OXFORD AMERICAN 2018 Music Issue
"Welcome to the twentieth installment of the Oxford American’s Southern Music series. North Carolinians are not shy about celebrating their achievements—see: FIRST IN FLIGHT; the Mecklenburg Declaration of Independence and the Halifax Resolves; America’s earliest public college; Pepsi; Michael Jordan—and in the realm of music, the land of the longleaf pine has had a deep and enduring influence. I will tell you right off that a lot of the stories and songs in this issue are about pride.
The profiles, eulogies, and essays herein boast of remarkable achievements of North Carolina’s musicians across eras and genres: from unassailable legends (High Point’s John Coltrane, Tryon’s Nina Simone, Chapel Hill’s James Taylor) to contemporary masters (Snow Hill’s Rapsody, Jacksonville’s Ryan Adams, Raleigh’s 9th Wonder) to the seen-afresh (Dunn’s Link Wray, Kannapolis’s George Clinton, Winston-Salem’s dB’s, Charlotte’s Jodeci)—and, of course, the often-overlooked and in-between (Winston-Salem’s Wesley Johnson, Morganton’s Etta Baker, Chapel Hill’s Liquid Pleasure, Kinston’s Nathaniel Jones, Black Mountain’s period of hosting John Cage).

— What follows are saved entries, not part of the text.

(** C3.  After any finite sequence of [TryAddBytes] and [RemoveBytes] calls
    on a freshly constructed limiter, the counter is the sum of the counts
    of the [TryAddBytes] calls that returned [true] minus the sum of the
    [RemoveBytes] counts, as an [int64] (the sum reduced to two's
    complement; it is the sum itself when that fits).  Calls that returned
    [false] do not enter the sum. *)
Theorem counter_is_committed_minus_removed (limit0 : Z) (ks : list Call) :
  let history := fst (run (NewCacheLimiter limit0) ks) in
  let c := snd (run (NewCacheLimiter limit0) ks) in
  value c = Int64.wrap (committed history - removed history)
  /\ (Int64.in_range (committed history - removed history) ->
      value c = committed history - removed history).
Proof.
  intros history c.
  assert (value c = Int64.wrap (committed history - removed history)) as E.
  { subst c history. rewrite run_counter by (cbn; in_range_by_computation).
    reflexivity. }
  split; [exact E|]. intros H. rewrite E. now apply wrap_small.
Qed.

(** The sequential example of the specification: limit 100, relaxed. *)
Example sequential_example :
  run (NewCacheLimiter 100)
    [CallTryAddBytes 100 true; CallTryAddBytes 1 true;
     CallRemoveBytes 50; CallTryAddBytes 50 true]
  = ([EvTryAddBytes 100 true true; EvTryAddBytes 1 true false;
      EvRemoveBytes 50; EvTryAddBytes 50 true true],
     {| value := 100; limit := 100 |}).
Proof. reflexivity. Qed.

(** Ten strict requests of 15 bytes against limit 100, one after the
    other: five are admitted and the counter settles at 75. *)
Example ten_strict_requests :
  let '(history, c) :=
    run (NewCacheLimiter 100) (repeat (CallTryAddBytes 15 false) 10) in
  committed history = 75 /\ value c = 75 /\ strictLimit 100 = 75.
Proof. vm_compute. repeat split. Qed.

(** Conversions and ceilings at some telling values: ties go to the even
    significand; the largest [int64] rounds up to [2^63] as a float, which
    no longer converts back; a negative limit has its strict ceiling above
    it. *)
Example float32_conversions :
  Float32.truncate (Float32.of_int64 16777217) = Some 16777216
  /\ Float32.truncate (Float32.of_int64 16777219) = Some 16777220
  /\ Float32.truncate (Float32.of_int64 Int64.max_int64) = Some (2 ^ 63)
  /\ Float32.to_int64 (Float32.of_int64 Int64.max_int64) = Int64.min_int64.
Proof. repeat split. Qed.

Example strictLimit_values :
  strictLimit 10 = 7 /\ strictLimit 100 = 75 /\ strictLimit 0 = 0
  /\ strictLimit 1 = 0 /\ strictLimit (-4) = -3
  /\ strictLimit Int64.max_int64 = 3 * 2 ^ 61.
Proof. repeat split. Qed.

(** A strict ceiling that lies above the exact three quarters: the
    product [8388609.75] rounds up to the next binary32 number. *)
Example strictLimit_rounds_up : strictLimit 11184813 = 8388610.
Proof. reflexivity. Qed.

(** ** Thresholds *)

(** Up to [2^22] in magnitude nothing is rounded: the strict ceiling is
    the integer part of [3 * limit / 4]. *)
Lemma three_quarters_small (lim : Z) :
  Z.abs lim < 2 ^ 22 -> Float32.three_quarters lim = Z.quot (3 * lim) 4.
Proof.
  intros H. unfold Float32.three_quarters.
  assert (forall p, Zpos p < 2 ^ 24 -> Float32.round_sig24 (Zpos p) = Zpos p) as Hs.
  { intros p Hp. apply round_sig24_small. apply digits2_pos_le; [lia | exact Hp]. }
  change (2 ^ 22) with 4194304 in H. change (2 ^ 24) with 16777216 in Hs.
  destruct lim as [|p|p].
  - reflexivity.
  - rewrite (Hs p) by lia. change (3 * Zpos p) with (Zpos (3 * p)).
    rewrite Hs by lia. reflexivity.
  - change (Zneg p) with (- Zpos p).
    rewrite round_sig24_opp, (Hs p) by lia.
    change (3 * - Zpos p) with (- Zpos (3 * p)).
    rewrite round_sig24_opp, Hs by lia. reflexivity.
Qed.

The songs on the accompanying sampler (you can listen to the CD that came with your magazine, or via digital download using the code on the card inside the disc sleeve) were made across almost one hundred years—from April 1924, when Samantha Bumgarner and Eva Davis cut “Big-Eyed Rabbit” on 78 rpm, to September 2018, when Shannon Whitworth recorded a beautiful new version of Ella May Wiggins’s 1929 protest ballad in Asheville especially for our mix. In between, you have moments of transcendent musical history: Coltrane joining fellow North Carolinian Thelonious Monk’s band for some months in 1957; Earl Scruggs and Doc Watson sharing a stage in Winston-Salem in 2002; Cas Wallin hollering an old ballad of Madison County into a field recordist’s microphone in 1963; Sylvan Esso reconfiguring its music live on all-Moog synthesizers in 2013; Big Boy Henry talking his improvisational blues in 1982; brothers Vernon, Doug, and Link Wray gathering around a tape recorder in their kitchen in 1952. Some of these songs have not been publicly released until now.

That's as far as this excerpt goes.